• **TASK DESCRIPTION**: Tell me how many lines in the entries below contain the word "bytes"; reply with the number and nothing else.

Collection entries
____________

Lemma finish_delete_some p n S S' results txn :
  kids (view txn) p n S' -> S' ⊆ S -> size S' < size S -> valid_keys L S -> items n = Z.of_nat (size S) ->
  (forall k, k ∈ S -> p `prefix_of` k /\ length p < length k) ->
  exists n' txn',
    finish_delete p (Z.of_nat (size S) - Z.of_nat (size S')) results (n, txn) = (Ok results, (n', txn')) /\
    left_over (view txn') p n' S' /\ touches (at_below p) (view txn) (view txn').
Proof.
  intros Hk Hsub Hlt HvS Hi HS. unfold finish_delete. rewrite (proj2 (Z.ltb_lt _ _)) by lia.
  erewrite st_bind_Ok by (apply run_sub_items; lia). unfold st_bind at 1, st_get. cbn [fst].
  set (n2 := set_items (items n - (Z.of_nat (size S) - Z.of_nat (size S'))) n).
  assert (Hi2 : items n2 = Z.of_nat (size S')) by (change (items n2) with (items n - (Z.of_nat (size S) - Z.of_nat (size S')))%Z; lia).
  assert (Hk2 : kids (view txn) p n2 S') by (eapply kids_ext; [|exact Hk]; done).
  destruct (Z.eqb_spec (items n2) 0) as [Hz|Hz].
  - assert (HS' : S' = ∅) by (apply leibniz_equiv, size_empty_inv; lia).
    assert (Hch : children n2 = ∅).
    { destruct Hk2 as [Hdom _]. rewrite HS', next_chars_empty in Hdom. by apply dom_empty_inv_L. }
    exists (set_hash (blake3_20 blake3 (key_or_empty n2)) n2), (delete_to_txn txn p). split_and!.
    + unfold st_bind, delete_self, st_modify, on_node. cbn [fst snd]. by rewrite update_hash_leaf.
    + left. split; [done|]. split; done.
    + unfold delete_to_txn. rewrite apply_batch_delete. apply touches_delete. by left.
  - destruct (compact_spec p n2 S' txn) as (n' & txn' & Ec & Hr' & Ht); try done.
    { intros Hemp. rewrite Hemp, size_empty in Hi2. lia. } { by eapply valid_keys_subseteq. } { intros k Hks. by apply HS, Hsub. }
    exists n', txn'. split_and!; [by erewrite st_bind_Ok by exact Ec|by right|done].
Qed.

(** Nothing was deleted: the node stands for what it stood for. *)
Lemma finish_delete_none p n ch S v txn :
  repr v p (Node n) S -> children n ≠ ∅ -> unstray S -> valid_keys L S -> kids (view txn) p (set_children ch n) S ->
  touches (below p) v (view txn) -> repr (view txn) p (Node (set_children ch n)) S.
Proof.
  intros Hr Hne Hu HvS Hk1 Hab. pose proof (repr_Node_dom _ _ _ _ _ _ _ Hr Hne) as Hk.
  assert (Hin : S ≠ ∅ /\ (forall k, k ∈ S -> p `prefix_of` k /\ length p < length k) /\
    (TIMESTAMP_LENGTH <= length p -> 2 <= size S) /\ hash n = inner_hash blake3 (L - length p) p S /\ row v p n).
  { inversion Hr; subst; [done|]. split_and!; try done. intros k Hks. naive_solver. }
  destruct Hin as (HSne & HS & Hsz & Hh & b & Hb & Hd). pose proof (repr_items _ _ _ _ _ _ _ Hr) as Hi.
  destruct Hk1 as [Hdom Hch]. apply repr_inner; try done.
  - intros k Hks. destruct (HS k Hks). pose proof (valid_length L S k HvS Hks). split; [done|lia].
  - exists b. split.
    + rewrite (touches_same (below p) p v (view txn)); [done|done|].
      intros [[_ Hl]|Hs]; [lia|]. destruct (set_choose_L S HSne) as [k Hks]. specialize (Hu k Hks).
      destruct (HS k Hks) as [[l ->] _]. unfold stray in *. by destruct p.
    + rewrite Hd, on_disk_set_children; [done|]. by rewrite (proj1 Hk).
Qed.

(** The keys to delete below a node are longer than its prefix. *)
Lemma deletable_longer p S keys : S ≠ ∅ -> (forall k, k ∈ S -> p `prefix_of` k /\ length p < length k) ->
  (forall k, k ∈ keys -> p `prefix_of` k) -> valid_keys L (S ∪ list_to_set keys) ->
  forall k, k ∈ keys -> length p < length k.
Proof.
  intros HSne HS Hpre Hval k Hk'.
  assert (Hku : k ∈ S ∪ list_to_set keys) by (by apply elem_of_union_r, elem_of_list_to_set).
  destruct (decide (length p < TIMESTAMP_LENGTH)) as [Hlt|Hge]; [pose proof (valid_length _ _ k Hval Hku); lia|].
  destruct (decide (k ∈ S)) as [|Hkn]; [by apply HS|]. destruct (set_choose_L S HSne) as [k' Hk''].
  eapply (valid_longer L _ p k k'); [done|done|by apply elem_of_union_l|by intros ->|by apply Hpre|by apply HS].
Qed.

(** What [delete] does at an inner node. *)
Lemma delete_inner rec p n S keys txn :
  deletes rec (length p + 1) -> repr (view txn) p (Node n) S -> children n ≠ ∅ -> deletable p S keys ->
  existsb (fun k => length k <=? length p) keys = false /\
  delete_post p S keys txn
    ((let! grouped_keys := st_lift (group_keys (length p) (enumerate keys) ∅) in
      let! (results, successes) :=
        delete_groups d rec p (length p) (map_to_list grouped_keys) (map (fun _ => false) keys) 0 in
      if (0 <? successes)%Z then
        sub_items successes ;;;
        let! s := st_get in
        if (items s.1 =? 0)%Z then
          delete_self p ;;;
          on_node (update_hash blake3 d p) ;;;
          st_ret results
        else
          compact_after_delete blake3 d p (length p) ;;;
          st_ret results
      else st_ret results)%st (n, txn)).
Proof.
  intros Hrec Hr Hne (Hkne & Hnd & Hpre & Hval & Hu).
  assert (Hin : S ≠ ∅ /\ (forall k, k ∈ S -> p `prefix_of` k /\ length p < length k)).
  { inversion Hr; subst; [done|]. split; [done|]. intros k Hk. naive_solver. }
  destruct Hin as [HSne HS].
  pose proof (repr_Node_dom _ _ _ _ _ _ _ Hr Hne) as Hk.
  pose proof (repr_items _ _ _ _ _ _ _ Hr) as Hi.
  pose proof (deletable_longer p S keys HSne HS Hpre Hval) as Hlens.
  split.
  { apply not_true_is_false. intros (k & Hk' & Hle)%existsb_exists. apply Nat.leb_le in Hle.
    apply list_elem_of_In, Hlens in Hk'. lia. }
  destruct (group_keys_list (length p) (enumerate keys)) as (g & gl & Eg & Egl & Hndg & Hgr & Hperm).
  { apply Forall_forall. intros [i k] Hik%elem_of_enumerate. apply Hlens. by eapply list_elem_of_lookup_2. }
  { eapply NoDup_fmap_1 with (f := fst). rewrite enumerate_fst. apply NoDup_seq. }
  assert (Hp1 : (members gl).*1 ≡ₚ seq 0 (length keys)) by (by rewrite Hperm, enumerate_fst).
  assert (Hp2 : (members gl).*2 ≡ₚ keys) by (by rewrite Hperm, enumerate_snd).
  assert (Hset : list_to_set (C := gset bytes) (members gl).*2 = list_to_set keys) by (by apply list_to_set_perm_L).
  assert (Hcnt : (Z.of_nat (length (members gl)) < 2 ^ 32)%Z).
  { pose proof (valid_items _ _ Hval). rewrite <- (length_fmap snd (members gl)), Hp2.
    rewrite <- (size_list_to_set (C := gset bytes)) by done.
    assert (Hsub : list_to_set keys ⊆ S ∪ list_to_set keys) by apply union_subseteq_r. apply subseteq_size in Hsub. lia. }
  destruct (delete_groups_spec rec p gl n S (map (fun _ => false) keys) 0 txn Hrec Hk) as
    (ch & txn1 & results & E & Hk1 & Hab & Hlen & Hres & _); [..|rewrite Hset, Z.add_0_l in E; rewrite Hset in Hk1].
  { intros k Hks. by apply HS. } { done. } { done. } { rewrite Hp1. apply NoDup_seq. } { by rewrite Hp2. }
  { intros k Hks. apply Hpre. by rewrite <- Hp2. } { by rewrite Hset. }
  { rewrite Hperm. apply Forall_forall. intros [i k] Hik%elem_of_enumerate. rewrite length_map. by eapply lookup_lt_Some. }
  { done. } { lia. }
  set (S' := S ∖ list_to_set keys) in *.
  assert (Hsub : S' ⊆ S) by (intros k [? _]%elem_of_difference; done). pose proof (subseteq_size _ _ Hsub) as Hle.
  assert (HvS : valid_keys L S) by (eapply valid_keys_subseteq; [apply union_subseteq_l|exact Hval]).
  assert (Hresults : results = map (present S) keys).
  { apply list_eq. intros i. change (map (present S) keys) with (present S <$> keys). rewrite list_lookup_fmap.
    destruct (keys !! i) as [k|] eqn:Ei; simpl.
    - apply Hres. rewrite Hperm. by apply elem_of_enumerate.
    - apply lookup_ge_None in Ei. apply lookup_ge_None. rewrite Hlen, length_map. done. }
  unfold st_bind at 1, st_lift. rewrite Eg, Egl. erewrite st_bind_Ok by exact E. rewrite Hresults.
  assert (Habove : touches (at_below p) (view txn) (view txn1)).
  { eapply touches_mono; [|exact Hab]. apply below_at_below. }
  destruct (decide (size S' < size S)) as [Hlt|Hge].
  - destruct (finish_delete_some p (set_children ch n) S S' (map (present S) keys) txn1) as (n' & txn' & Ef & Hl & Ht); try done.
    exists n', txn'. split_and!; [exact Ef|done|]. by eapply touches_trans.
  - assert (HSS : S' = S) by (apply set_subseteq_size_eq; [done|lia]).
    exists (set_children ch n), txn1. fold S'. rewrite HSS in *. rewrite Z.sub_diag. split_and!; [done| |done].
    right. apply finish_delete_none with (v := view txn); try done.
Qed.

____________

• **SOLVED EXERCISE**: 2